At the dawn of biochemistry nobody ever paid any attention to such trifles. A mere hundredth of thousandth of a per cent was really nothing to speak of, the more so that at that time such small quantities could not even be determined. As engineering and analysis methods progressed scientists began to find more and more elements in living matter. However, for a long time the role of microelements remained unknown. Even today, though chemical analysis enables determination, of millionths and even hundred-millionths of a per cent of impurities in practically any sample, the importance of many microelements for the vital activities of plants and animals has not yet been established.

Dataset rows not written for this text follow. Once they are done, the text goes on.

(** An address with a second ['@']: its second field is a company
    domain, its mail domain is not. *)
Definition mallory : string := "mallory@hhamedicine.com@evil.org".

End DomainSpec.

(* ===================================================================== *)
(** * Vocabulary for sessions *)
(* ===================================================================== *)

Module SessionSpec.

(** A stored session with this token that is active and whose [user_id]
    joins to an existing user. *)
Definition matches (session_token : string) (db : database)
           (s : Session.t) (u : User.t) : Prop :=
  In s (user_sessions db)
  /\ Session.session_token s = session_token
  /\ Session.is_active s = true
  /\ In u (users db)
  /\ User.id u = Session.user_id s.

Definition user_data_of (s : Session.t) (u : User.t) : UserData.t :=
  UserData.mk (Session.user_id s) (User.email u) (User.full_name u)
              (User.department u) (User.company_domain u)
              (Session.expires_at s).

Definition accepted (s : Session.t) (u : User.t) : Response.t :=
  Response.mk true None None None None (Some (user_data_of s u)).

End SessionSpec.

(* ===================================================================== *)
(** * Vocabulary for the format of stored codes *)
(* ===================================================================== *)

Module OtpFormatSpec.

Definition well_coded (r : Otp.t) : Prop :=
  AuthSpec.six_digit_code (Otp.otp_code r).

Definition well_coded_doc (r : Backend.OtpDoc.t) : Prop :=
  AuthSpec.six_digit_code (Backend.OtpDoc.otp_code r).

End OtpFormatSpec.

(* ===================================================================== *)
(** * Worked inputs for the audio merge and the run of [main] *)
(* ===================================================================== *)

Module Studio.
Import MergeAudio.

(** One frame of mono 16-bit sound. *)
Definition tone : list Byte.byte := [Byte.x01; Byte.x00].
Definition hiss : list Byte.byte := [Byte.x02; Byte.x00].

Definition clip_1 : string := "audio_clips/clip_1.wav".
Definition clip_2 : string := "audio_clips/clip_2.wav".
Definition silent : string := "audio_clips/silent.wav".
Definition cut_short : string := "audio_clips/cut_short.wav".
Definition still : string := "audio_clips/still.wav".
Definition crowded : string := "audio_clips/crowded.wav".
Definition dotted_output : string := "./final_audio.wav".

Definition files (p : string) : option wav :=
  if String.eqb p clip_1 then Some (Wav 1 2 44100 2 (tone ++ tone))
  else if String.eqb p clip_2 then Some (Wav 1 2 44100 1 hiss)
  else if String.eqb p silent then Some (Wav 1 2 44100 0 [])
  else if String.eqb p cut_short then Some (Wav 1 2 44100 2 [])
  else if String.eqb p still then Some (Wav 1 2 0 1 tone)
  else if String.eqb p crowded then Some (Wav 20000 4 8000 1 (repeat Byte.x00 (Z.to_nat 80000)))
  else if String.eqb p output_path then Some (Wav 1 2 44100 2 (hiss ++ hiss))
  else None.

(** Two recorded clips; a clip without frames; a clip whose header
    announces two frames and which holds none; a clip with frame rate 0;
    one frame of 20000 channels of 32 bits; and an output left by an earlier
    run, which ["./final_audio.wav"] names as well.  The others are mono
    and 16 bit at 44.1 kHz.  Every file can be written, and standard output
    is in UTF-8, which has every character. *)
Definition disk : filesystem :=
  Filesystem
    (fun p => if String.eqb p dotted_output then output_path else p)
    files
    (fun _ => true)
    (fun _ => true).


(** A recording session that yields only the clip without frames; the
    services after the merge would all succeed. *)
Definition silent_session : Pipeline.services :=
  Pipeline.Services
    (Returned [silent])
    (fun path => match path with
                 | Some _ => Returned (Some "weekly update")
                 | None => Returned None
                 end)
    (fun _ => Returned tt)
    (fun _ => Returned (Some "Dear team"))
    (fun _ => Returned "dream_team_email.txt")
    (fun _ => Returned true).

Definition good_session : Pipeline.services :=
  Pipeline.Services
    (Returned [clip_1; clip_2])
    (fun path => match path with
                 | Some _ => Returned (Some "weekly update")
                 | None => Returned None
                 end)
    (fun _ => Returned tt)
    (fun _ => Returned (Some "Dear team"))
    (fun _ => Returned "dream_team_email.txt")
    (fun _ => Returned true).

End Studio.

(* ===================================================================== *)
(** * Vocabulary for the stores that requests can reach *)
(* ===================================================================== *)

Module StoreSpec.
Import EnterpriseAuth.

(** [users.email] is [UNIQUE]. *)
Definition unique_user_emails (db : database) : Prop :=
  NoDup (map User.email (users db)).

Definition unique_session_ids (db : database) : Prop :=
  NoDup (map Session.id (user_sessions db)).

(** Every key the schema declares is a key of the store. *)
Definition keys_unique (db : database) : Prop :=
  AuthSpec.unique_user_ids db
  /\ unique_user_emails db
  /\ AuthSpec.unique_session_tokens db
  /\ unique_session_ids db
  /\ AuthSpec.unique_otp_ids db.

(** Both company rows of [_setup_default_companies] are there and active. *)
Definition companies_installed (db : database) : Prop :=
  forall domain, In domain ALLOWED_DOMAINS ->
                 exists company, Sql.select_company domain db = Some company.

(** A token that is stored and has no active session. *)
Definition revoked (session_token : string) (db : database) : Prop :=
  In session_token (map Session.session_token (user_sessions db))
  /\ forall s, In s (user_sessions db) ->
               Session.session_token s = session_token ->
               Session.is_active s = false.

(** The user row that [register_user] inserts. *)
Definition registered_row (env : environment) (db : database)
           (email full_name department domain : string) : User.t :=
  User.mk (next_id (map User.id (users db))) (Py.lower email)
          (Py.strip full_name) (Py.strip department) domain true false
          (current_timestamp env) None 0.

(** The OTP row that [generate_otp] inserts. *)
Definition issued_row (env : environment) (db : database) (email : string)
  : Otp.t :=
  Otp.mk (next_id (map Otp.id (otp_codes db))) (Py.lower email)
         (Py.format_06d (randbelow env + 100000)) (current_timestamp env)
         (now env + minutes OTP_EXPIRY_MINUTES) false 0.

(** The store once [generate_otp] has committed. *)
Definition after_issue (env : environment) (db : database) (email : string)
  : database :=
  Sql.insert_otp env (Py.lower email) (Py.format_06d (randbelow env + 100000))
                 (now env + minutes OTP_EXPIRY_MINUTES)
                 (Sql.deactivate_otps (Py.lower email) db).

End StoreSpec.

(* ===================================================================== *)
(** * Worked inputs for registration, issuance and login *)
(* ===================================================================== *)

Module Clinic.
Import EnterpriseAuth.

Definition carol : string := "Carol@hssmedicine.com".
Definition carol_again : string := "CAROL@hssmedicine.com".
(** An allowed domain typed with capitals. *)
Definition dave : string := "dave@HSSMedicine.com".

Definition register_carol : event :=
  (Demo.morning, reliable, RegisterUser carol " Carol " "Radiology").

(** Carol registered, beside Bob with his unused code. *)
Definition with_carol : database := execute_all Demo.issued [register_carol].

(** The day after [Demo.morning]. *)
Definition next_day : environment :=
  Environment 86400001000 86400001000 42 "token-9" "uuid-9".

(** Bob logged in twice, with ["token-1"] and then with ["token-2"]. *)
Definition two_sessions : database :=
  execute_all Demo.fresh Demo.same_code_reissued.

(** Codes that are not Bob's, each tried at its own time. *)
Definition guesses : list (environment * string) :=
  [(Demo.morning, "111111"); (Demo.morning, "222222"); (Demo.morning, "333333")].

End Clinic.

Module AttemptSpec.
Import EnterpriseAuth.

(** Verifications of one address with the given codes, all database calls
    succeeding. *)
Definition tries (email : string) (guesses : list (environment * string))
  : list event :=
  map (fun g => (fst g, reliable, VerifyOtp email (snd g))) guesses.

(** The rows of the other addresses. *)
Definition rows_of_others (email : string) (l : list Otp.t) : list Otp.t :=
  filter (fun r => negb (String.eqb (Otp.email r) email)) l.

(** The address a request issues or verifies an OTP for. *)
Definition otp_address (rq : request) : option string :=
  match rq with
  | GenerateOtp email => Some (Py.lower email)
  | VerifyOtp email _ => Some (Py.lower email)
  | _ => None
  end.

End AttemptSpec.

(* ===================================================================== *)
(** * Vocabulary for opening an existing database *)
(* ===================================================================== *)

Module ReopenSpec.
Import EnterpriseAuth.

(** The store after both [INSERT OR IGNORE] statements of
    [_setup_default_companies]. *)
Definition with_default_companies (env : environment) (db : database)
  : database :=
  Sql.insert_or_ignore_company env "hssmedicine.com" "HSS Medicine"
    "admin@hssmedicine.com"
    (Sql.insert_or_ignore_company env "hhamedicine.com" "HHA Medicine"
       "admin@hhamedicine.com" db).

(** Nothing but company rows was added. *)
Definition only_companies_added (db db' : database) : Prop :=
  users db' = users db
  /\ otp_codes db' = otp_codes db
  /\ user_sessions db' = user_sessions db
  /\ audit_log db' = audit_log db
  /\ exists added,
       company_settings db' = (company_settings db ++ added)%list.

End ReopenSpec.

(* ===================================================================== *)
(** * Vocabulary for the answers of the backend *)
(* ===================================================================== *)

Module HttpSpec.
Import Backend.

Definition restricted : exn :=
  HTTPException 400 "Access restricted to hssmedicine.com employees only".

Definition authentication_failed : exn :=
  HTTPException 401 "Authentication failed".


(** The sessions of one user. *)
Definition sessions_of (user_id : string) (db : mongo) : list SessionDoc.t :=
  filter (fun s => String.eqb (SessionDoc.user_id s) user_id) (sessions db).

But there are some things that have been established. For instance, it is known that various organisms contain such elements as cobalt, boron, copper, manganese, vanadium, iodine, fluorine, molybdenum, zinc, and even... radium. Yes, radium, though in trace amounts.

Incidentally, about 70 chemical elements have been detected so far in the human organism and there are grounds to believe that the human body contains the whole Periodic System. Moreover, each element plays a certain definite part. There is even an opinion that many disorders are due to a disturbance of the microelemental equilibrium in the organism.

Iron and manganese play an important part in plant photosynthesis. If a plant is grown in a soil not containing even traces of iron, its leaves and stem will be white as paper. But if such a plant is sprayed with a solution of iron salts it immediately acquires its natural green colour. Copper is also needed for photosynthesis and affects the assimilability of nitrogen by plant organisms. A deficiency of copper in plants results in poor formation of proteins of which nitrogen is a constituent.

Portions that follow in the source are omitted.